__Exercise directions__. In the entries below, find the line with "if Ascii.eqb a" and the line with "(** [s.replace(/pat/g, rep)]". Reproduce those two lines and every line between them exactly, and nothing more.

Saved entries:
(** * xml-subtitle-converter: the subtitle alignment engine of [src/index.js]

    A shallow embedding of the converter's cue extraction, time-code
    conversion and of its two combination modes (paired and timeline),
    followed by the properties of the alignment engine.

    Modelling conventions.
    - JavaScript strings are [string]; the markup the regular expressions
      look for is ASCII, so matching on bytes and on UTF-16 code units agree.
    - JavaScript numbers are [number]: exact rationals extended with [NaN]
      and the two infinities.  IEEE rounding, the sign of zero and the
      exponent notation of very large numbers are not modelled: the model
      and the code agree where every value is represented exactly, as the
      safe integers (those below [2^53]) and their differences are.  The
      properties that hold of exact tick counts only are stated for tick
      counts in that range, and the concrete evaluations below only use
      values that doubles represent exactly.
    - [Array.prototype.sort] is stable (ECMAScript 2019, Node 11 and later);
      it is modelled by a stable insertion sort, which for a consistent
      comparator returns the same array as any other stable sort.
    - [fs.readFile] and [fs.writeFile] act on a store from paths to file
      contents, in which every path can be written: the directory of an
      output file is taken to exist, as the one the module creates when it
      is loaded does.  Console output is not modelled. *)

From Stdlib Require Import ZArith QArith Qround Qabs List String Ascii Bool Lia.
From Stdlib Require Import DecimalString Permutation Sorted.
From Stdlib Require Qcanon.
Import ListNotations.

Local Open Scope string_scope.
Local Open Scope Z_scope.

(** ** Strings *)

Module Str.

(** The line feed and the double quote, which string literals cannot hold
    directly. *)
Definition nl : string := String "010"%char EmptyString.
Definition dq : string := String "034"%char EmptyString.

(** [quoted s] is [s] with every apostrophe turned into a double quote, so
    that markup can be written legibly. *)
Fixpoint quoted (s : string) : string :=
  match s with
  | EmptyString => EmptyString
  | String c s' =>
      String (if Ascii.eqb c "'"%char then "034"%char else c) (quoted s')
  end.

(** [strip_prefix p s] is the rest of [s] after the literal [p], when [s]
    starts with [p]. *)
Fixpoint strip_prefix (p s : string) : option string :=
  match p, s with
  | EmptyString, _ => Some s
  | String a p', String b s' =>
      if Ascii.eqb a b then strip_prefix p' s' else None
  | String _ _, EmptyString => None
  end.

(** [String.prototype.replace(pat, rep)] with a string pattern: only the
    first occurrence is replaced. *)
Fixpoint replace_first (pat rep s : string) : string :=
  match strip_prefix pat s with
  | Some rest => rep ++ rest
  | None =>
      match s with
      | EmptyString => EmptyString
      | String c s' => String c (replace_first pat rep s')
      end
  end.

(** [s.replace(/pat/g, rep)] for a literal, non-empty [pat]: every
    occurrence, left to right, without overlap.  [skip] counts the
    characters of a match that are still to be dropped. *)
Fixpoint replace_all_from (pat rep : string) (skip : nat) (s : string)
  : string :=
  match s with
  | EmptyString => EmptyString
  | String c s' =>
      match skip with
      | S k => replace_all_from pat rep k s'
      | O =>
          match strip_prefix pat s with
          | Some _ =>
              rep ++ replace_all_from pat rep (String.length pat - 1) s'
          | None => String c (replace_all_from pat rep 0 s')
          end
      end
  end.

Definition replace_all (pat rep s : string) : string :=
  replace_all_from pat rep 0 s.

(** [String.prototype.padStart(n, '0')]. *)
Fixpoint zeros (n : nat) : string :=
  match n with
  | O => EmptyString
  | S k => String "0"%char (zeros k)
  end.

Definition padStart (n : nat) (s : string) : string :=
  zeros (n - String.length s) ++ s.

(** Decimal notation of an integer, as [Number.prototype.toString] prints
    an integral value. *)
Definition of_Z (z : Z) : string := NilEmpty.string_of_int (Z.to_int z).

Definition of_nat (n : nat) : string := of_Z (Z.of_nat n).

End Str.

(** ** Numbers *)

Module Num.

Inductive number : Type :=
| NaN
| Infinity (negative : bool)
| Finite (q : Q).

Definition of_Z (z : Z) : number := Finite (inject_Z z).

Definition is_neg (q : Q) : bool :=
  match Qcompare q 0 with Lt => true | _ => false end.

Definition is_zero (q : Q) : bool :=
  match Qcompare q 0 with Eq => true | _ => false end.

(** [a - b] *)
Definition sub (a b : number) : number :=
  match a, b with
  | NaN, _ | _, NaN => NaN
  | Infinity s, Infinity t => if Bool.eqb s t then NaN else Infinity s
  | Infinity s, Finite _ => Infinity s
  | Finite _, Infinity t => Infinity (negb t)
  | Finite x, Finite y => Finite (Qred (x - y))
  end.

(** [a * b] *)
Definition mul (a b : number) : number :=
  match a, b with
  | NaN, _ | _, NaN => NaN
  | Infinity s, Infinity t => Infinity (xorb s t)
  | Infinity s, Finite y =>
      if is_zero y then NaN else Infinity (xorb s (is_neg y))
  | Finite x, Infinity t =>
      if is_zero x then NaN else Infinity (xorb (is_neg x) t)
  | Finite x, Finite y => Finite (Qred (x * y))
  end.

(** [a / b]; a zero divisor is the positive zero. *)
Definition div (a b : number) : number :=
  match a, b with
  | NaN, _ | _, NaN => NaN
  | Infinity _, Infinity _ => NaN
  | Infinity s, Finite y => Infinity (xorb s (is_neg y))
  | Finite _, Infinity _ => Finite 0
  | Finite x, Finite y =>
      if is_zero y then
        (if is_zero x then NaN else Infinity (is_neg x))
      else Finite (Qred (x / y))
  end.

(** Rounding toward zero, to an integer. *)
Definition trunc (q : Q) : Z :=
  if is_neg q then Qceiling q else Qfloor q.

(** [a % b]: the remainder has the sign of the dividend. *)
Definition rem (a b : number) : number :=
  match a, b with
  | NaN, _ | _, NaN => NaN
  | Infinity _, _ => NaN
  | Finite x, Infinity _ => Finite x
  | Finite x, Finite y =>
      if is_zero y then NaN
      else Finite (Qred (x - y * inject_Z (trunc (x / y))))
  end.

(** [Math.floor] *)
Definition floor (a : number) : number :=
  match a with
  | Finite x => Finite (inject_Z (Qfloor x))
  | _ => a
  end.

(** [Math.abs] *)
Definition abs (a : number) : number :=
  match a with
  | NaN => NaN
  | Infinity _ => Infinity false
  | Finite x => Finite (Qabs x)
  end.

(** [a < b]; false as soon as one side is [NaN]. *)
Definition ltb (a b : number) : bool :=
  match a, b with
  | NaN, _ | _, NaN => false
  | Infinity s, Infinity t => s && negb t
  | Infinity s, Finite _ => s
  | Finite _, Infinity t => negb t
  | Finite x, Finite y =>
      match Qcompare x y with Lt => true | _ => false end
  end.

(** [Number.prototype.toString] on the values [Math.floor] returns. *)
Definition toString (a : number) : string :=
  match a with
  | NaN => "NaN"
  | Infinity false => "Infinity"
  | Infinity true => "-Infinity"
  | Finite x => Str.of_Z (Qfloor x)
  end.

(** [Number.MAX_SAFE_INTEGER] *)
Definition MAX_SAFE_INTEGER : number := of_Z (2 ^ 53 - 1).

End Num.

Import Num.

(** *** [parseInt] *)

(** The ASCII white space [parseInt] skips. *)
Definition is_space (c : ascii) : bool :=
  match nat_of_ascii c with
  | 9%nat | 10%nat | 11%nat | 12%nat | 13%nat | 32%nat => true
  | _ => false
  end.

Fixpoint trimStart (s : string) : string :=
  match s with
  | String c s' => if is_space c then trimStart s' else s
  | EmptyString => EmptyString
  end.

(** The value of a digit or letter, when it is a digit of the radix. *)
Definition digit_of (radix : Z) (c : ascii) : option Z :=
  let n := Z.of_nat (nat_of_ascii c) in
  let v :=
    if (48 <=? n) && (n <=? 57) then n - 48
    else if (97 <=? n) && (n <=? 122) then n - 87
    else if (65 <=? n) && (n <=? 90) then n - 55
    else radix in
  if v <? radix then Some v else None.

__Written reply__.
      if Ascii.eqb a b then strip_prefix p' s' else None
  | String _ _, EmptyString => None
  end.

(** [String.prototype.replace(pat, rep)] with a string pattern: only the
    first occurrence is replaced. *)
Fixpoint replace_first (pat rep s : string) : string :=
  match strip_prefix pat s with
  | Some rest => rep ++ rest
  | None =>
      match s with
      | EmptyString => EmptyString
      | String c s' => String c (replace_first pat rep s')
      end
  end.

(** [s.replace(/pat/g, rep)] for a literal, non-empty [pat]: every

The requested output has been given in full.